### REQUIRED WORK
Wherever the word "RuntimeApproval" turns up in a line of the entries, copy that line.

### RECORDED INFORMATION

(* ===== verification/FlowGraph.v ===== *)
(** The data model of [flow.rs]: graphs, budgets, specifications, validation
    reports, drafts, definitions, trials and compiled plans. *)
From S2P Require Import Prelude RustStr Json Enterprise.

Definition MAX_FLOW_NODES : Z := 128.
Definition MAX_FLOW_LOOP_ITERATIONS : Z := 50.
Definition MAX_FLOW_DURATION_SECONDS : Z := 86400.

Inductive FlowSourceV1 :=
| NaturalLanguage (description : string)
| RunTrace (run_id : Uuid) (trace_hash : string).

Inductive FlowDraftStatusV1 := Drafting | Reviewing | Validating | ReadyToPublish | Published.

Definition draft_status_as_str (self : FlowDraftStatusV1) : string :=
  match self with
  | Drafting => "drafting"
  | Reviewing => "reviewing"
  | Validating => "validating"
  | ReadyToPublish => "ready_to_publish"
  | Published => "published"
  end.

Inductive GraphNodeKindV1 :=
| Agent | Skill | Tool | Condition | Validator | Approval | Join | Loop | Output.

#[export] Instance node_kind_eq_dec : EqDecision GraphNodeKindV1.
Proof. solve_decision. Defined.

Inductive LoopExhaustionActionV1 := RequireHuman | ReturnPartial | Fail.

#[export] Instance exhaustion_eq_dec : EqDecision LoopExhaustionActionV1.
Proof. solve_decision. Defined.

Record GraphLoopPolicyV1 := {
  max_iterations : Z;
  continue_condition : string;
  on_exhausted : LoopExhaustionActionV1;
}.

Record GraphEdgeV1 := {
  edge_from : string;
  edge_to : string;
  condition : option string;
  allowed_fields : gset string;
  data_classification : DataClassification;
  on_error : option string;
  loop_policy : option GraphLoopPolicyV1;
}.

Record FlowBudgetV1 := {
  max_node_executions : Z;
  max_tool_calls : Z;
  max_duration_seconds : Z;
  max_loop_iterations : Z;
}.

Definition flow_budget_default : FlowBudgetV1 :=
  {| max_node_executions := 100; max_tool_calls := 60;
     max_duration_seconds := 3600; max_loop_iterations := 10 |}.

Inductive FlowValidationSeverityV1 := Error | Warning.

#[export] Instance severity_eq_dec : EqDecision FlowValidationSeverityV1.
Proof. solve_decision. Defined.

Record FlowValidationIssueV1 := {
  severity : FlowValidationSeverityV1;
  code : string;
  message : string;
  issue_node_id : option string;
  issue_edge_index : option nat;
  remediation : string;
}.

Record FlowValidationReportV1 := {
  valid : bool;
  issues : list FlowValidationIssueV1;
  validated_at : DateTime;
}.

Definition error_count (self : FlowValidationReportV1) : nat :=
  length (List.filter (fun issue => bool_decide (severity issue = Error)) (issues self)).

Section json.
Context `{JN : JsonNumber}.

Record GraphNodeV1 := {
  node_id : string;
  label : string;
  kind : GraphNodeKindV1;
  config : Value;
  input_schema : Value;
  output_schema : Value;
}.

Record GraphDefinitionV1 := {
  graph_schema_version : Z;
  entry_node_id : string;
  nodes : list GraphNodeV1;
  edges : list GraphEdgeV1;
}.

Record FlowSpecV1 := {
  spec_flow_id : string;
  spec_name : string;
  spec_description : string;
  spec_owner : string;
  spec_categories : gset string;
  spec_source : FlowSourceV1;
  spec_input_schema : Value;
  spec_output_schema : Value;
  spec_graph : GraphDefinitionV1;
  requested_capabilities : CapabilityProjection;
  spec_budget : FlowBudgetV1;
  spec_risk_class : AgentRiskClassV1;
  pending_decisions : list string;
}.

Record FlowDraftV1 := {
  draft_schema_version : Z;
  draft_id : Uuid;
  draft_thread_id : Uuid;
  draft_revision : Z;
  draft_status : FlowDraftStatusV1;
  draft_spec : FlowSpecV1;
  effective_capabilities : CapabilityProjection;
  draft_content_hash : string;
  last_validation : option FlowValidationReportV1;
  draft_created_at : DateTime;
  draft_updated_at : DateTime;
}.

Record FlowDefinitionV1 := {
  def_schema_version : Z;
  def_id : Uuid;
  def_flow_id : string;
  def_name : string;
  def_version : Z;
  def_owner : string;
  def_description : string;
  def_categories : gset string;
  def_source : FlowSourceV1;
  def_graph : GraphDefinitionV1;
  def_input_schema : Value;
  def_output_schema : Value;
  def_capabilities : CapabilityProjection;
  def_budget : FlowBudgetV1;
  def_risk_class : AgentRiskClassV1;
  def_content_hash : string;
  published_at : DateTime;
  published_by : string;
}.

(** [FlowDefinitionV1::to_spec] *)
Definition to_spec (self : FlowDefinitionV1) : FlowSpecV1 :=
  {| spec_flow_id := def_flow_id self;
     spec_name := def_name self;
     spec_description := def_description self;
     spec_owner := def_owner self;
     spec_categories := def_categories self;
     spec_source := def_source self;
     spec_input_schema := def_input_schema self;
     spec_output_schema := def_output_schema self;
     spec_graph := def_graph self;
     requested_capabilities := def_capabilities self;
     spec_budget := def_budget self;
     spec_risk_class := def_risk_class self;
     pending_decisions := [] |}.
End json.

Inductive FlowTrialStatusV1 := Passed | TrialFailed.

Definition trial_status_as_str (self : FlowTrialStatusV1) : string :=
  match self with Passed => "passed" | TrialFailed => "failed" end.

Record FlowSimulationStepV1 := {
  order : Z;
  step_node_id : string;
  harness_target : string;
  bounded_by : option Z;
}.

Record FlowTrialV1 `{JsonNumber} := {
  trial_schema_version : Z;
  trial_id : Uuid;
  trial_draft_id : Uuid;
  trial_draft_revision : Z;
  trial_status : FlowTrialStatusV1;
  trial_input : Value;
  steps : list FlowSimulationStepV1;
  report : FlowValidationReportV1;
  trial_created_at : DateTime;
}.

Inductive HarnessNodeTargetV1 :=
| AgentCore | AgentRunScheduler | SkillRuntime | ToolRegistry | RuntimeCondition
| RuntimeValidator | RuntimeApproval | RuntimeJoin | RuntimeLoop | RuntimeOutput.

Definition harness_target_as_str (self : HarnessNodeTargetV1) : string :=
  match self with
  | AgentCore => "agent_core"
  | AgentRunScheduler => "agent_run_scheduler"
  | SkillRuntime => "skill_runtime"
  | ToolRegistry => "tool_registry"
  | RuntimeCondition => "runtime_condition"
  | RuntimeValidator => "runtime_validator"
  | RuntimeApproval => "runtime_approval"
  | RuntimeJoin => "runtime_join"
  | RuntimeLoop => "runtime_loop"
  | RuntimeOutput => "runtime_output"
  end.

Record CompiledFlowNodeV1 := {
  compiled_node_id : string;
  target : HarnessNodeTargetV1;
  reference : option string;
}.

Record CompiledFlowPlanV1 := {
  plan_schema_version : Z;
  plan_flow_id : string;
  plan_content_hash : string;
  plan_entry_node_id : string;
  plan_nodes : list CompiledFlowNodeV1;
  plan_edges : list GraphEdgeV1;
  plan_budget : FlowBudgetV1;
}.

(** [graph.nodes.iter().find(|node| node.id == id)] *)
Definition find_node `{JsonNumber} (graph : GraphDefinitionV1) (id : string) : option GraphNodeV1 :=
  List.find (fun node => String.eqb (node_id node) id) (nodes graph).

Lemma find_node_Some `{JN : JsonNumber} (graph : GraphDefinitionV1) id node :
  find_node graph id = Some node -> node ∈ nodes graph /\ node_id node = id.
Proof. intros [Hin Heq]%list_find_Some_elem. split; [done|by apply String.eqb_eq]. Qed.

### ANSWER FOR THIS EXERCISE
| RuntimeValidator | RuntimeApproval | RuntimeJoin | RuntimeLoop | RuntimeOutput.
  | RuntimeApproval => "runtime_approval"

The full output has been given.